Stored items:
—————

Lemma sorted_keys_nodup {V} (l : list (bytes * V)) : keys_sorted l -> NoDup (map fst l).
Proof.
  intros S. induction S as [|e l S IH F]; [constructor|]. cbn. constructor; [|done]. intros (e' & Ee & Hin)%list_elem_of_fmap.
  pose proof (proj1 (Forall_forall _ _) F _ Hin) as B. rewrite Ee in B. by apply blt_irrefl in B.
Qed.

Lemma filter_map_snd keep (abs : rows) : List.filter keep (map snd abs) = map snd (List.filter (fun e => keep e.2) abs).
Proof. induction abs as [|e abs IH]; [done|]. cbn. destruct (keep e.2); cbn; by rewrite IH. Qed.

Lemma count_fits {A} (l : list A) (abs : rows) : (length l <= length abs)%nat -> len abs < 2 ^ 63 -> as_signed 64 (len l) = len l.
Proof. intros L B. apply as_signed_small; [lia|]. pose proof (len_nonneg l). unfold len in *. lia. Qed.

(** ** Theorems *)

(** C23. DELETE removes exactly the rows that its input selects from the table as
    it was, from the heap and from every index, and reports how many. *)
Theorem delete_where_exact t abs child keep :
  represents t abs -> yields child (List.filter keep (map snd abs)) -> len abs < 2 ^ 63 ->
  exists t', delete_next child t = (Ok (count_row (len (List.filter keep (map snd abs)))), t') /\ represents t' (deleted keep abs) /\
    schema t' = schema t.
Proof.
  intros R Y B. set (rows := List.filter keep (map snd abs)) in *. set (s := schema t).
  assert (F : Forall (row_ok (column_types s)) rows) by by apply selected_fit.
  assert (P : in_columns s (primary_key s)) by apply (rep_schema _ _ R).
  assert (St : stage s (fun pk _ => Ok pk) child = Ok (map (pick (primary_key s)) rows)).
  { apply (stage_ok s _ child rows (pick (primary_key s))); [done| |done]. eapply Forall_impl; [exact F|]. by intros row Ro. }
  unfold delete_next. mrun. cbn [id]. fold s. rewrite St. mrun.
  pose proof (deletes_fold s (map def (indexes t)) (map (pick (primary_key s)) rows) abs) as C.
  pose proof (deleted_by_key t abs keep R) as Dk. fold s rows in Dk. rewrite Dk in C.
  destruct (each_staged_ok delete_by_pk CDelete (map (pick (primary_key s)) rows) t abs (deleted keep abs)) as (t' & E1 & R' & S' & _);
    [done|done| |done|].
  - apply Forall_fmap. eapply Forall_impl; [exact F|]. intros row Ro. by apply pick_key_ok.
  - rewrite (M_Ok _ _ _ _ _ E1). exists t'. split_and!; [|done|done]. unfold len at 1. rewrite length_map. fold (len rows).
    rewrite (count_fits rows abs); [done| |done]. unfold rows. rewrite <- (length_map snd abs). apply List.filter_length_le.
Qed.
(* ===== verification/Page.v ===== *)
(** Pages: identifiers, the header every page starts with and its checksum
    (crates/idb-core/src/common/{config,page_id}.rs,
    crates/idb-storage/src/storage/page/{page_header,page}.rs).

    A page is its bytes.  crc32fast is a parameter; its streaming hasher is the
    hash of the concatenation of what it is fed. *)

From Stdlib Require Import ZArith Lia List Bool.
From S2P Require Import Prelude Common.
From coqutil Require Import Byte Word.LittleEndianList.
From stdpp Require Import base list strings.
#[local] Open Scope Z_scope.

Definition PAGE_SIZE : Z := 4096.
Definition MAX_PAGES : Z := 2 ^ 32 - 1 + 1.

(** [PageId] is a [u32]. *)
Abbreviation PageId := Z.
Definition INVALID_PAGE : PageId := 2 ^ 32 - 1.
Definition is_valid (p : PageId) : bool := negb (p =? INVALID_PAGE).

Inductive PageType := PInvalid | PData | PBTreeInternal | PBTreeLeaf | PFree.

Definition page_type_byte (t : PageType) : byte :=
  byte.of_Z (match t with PInvalid => 0 | PData => 1 | PBTreeInternal => 2 | PBTreeLeaf => 3 | PFree => 4 end).

Definition page_type_from_u8 (b : byte) : PageType :=
  if u8 b =? 1 then PData else if u8 b =? 2 then PBTreeInternal else if u8 b =? 3 then PBTreeLeaf
  else if u8 b =? 4 then PFree else PInvalid.

Record PageHeader := mkPageHeader { page_type : PageType; checksum : Z; lsn : Z }.

Definition HEADER_SIZE : Z := 13.
Definition OFFSET_CHECKSUM : Z := 1.
Definition OFFSET_LSN : Z := 5.

Definition page_header_new (t : PageType) : PageHeader := mkPageHeader t 0 0.

(** [buf[lo..lo + data.len()].copy_from_slice(data)] *)
Definition put_at (lo : Z) (data buf : bytes) : result bytes :=
  if (0 <=? lo) && (lo + len data <=? len buf)
  then Ok (take (Z.to_nat lo) buf ++ data ++ drop (Z.to_nat (lo + len data)) buf) else Panic.

(** The little-endian number of [n] bytes at a place. *)
Definition read_le (n : nat) (lo : Z) (buf : bytes) : result Z :=
  raw ← slice lo (lo + Z.of_nat n) buf; Ok (from_le_bytes raw).

Definition from_bytes (data : bytes) : result PageHeader :=
  if len data <? HEADER_SIZE then Panic else
  ty ← index 0 data;
  checksum ← read_le 4 OFFSET_CHECKSUM data;
  lsn ← read_le 8 OFFSET_LSN data;
  Ok (mkPageHeader (page_type_from_u8 ty) checksum lsn).

Definition write_to (h : PageHeader) (data : bytes) : result bytes :=
  if len data <? HEADER_SIZE then Panic else
  data ← put_at 0 [page_type_byte (page_type h)] data;
  data ← put_at OFFSET_CHECKSUM (to_le_bytes 4 (checksum h)) data;
  put_at OFFSET_LSN (to_le_bytes 8 (lsn h)) data.

(** A page as it is made. *)
Definition page_new : bytes := replicate (Z.to_nat PAGE_SIZE) (byte.of_Z 0).

Section checksum.
Context (crc32 : bytes -> Z).

(** The hash of the page with its checksum field as zeros. *)
Definition compute_checksum (page : bytes) : result Z :=
  before ← slice 0 OFFSET_CHECKSUM page;
  after ← slice_from (OFFSET_CHECKSUM + 4) page;
  Ok (crc32 (before ++ replicate 4 (byte.of_Z 0) ++ after)).

Definition verify_checksum (h : PageHeader) (page : bytes) : result bool :=
  c ← compute_checksum page; Ok (checksum h =? c).

(** [Page::update_checksum], which leaves pages without a header alone. *)
Definition update_checksum (page : bytes) : result bytes :=
  ty ← index 0 page;
  match page_type_from_u8 ty with
  | PInvalid => Ok page
  | _ => c ← compute_checksum page; put_at OFFSET_CHECKSUM (to_le_bytes 4 c) page
  end.

Definition page_verify_checksum (page : bytes) : result bool :=
  h ← from_bytes page; verify_checksum h page.

(** The check every node decoder makes: a stored checksum that is not zero must
    match, or the reader panics. *)
Definition check_stored (buf : bytes) : result unit :=
  stored ← read_le 4 OFFSET_CHECKSUM buf;
  if stored =? 0 then Ok tt else
  c ← compute_checksum buf;
  if stored =? c then Ok tt else Panic.

(** What every node encoder ends with. *)
Definition store_checksum (buf : bytes) : result bytes :=
  c ← compute_checksum buf;
  put_at OFFSET_CHECKSUM (to_le_bytes 4 c) buf.
End checksum.
(* ===== verification/BTree.v ===== *)
(** The B+tree over a buffer pool: search, insertion with splits and deletion
    with redistribution and merges (crates/idb-storage/src/engines/btree/tree.rs
    and context.rs).

    The latches of one thread are its live guards; a call that would wait for a
    page its own thread holds panics.  Guards are dropped where the source drops
    them or lets them go out of scope before it goes on; what is left at the end
    of a public call is dropped by [scoped].  The loops over the levels of the
    tree have [MAX_TREE_HEIGHT] as fuel, as in the source; the walks up the
    ancestors recurse on the write set. *)

From Stdlib Require Import ZArith Lia List Bool.
From S2P Require Import Prelude Common Engine Page BNode BLayout Pool.
From coqutil Require Import Byte.
From stdpp Require Import base list strings.
#[local] Open Scope Z_scope.

Definition MAX_TREE_HEIGHT : nat := 20.
Definition MAX_WRITE_SET_DEPTH : nat := 20.
Definition DEFAULT_AVG_KEY_SIZE : Z := 32.
Definition DEFAULT_AVG_VALUE_SIZE : Z := 64.

Record BTree := mkBTree {
  header_page_id : PageId;
  leaf_max_size : Z;
  internal_max_size : Z;
  max_tombstones : nat
}.

Definition btree_new (header : PageId) : BTree :=
  mkBTree header (calculate_leaf_max_size DEFAULT_AVG_KEY_SIZE DEFAULT_AVG_VALUE_SIZE)
    (calculate_internal_max_size DEFAULT_AVG_KEY_SIZE) 0.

—————

__Task__.
Start with the line above that contains "Definition write_to (h" and stop after the line that contains "(** The check". Output those lines exactly, and only those.

__Task output__.
Definition write_to (h : PageHeader) (data : bytes) : result bytes :=
  if len data <? HEADER_SIZE then Panic else
  data ← put_at 0 [page_type_byte (page_type h)] data;
  data ← put_at OFFSET_CHECKSUM (to_le_bytes 4 (checksum h)) data;
  put_at OFFSET_LSN (to_le_bytes 8 (lsn h)) data.

(** A page as it is made. *)
Definition page_new : bytes := replicate (Z.to_nat PAGE_SIZE) (byte.of_Z 0).

Section checksum.
Context (crc32 : bytes -> Z).

(** The hash of the page with its checksum field as zeros. *)
Definition compute_checksum (page : bytes) : result Z :=
  before ← slice 0 OFFSET_CHECKSUM page;
  after ← slice_from (OFFSET_CHECKSUM + 4) page;
  Ok (crc32 (before ++ replicate 4 (byte.of_Z 0) ++ after)).

Definition verify_checksum (h : PageHeader) (page : bytes) : result bool :=
  c ← compute_checksum page; Ok (checksum h =? c).

(** [Page::update_checksum], which leaves pages without a header alone. *)
Definition update_checksum (page : bytes) : result bytes :=
  ty ← index 0 page;
  match page_type_from_u8 ty with
  | PInvalid => Ok page
  | _ => c ← compute_checksum page; put_at OFFSET_CHECKSUM (to_le_bytes 4 c) page
  end.

Definition page_verify_checksum (page : bytes) : result bool :=
  h ← from_bytes page; verify_checksum h page.

(** The check every node decoder makes: a stored checksum that is not zero must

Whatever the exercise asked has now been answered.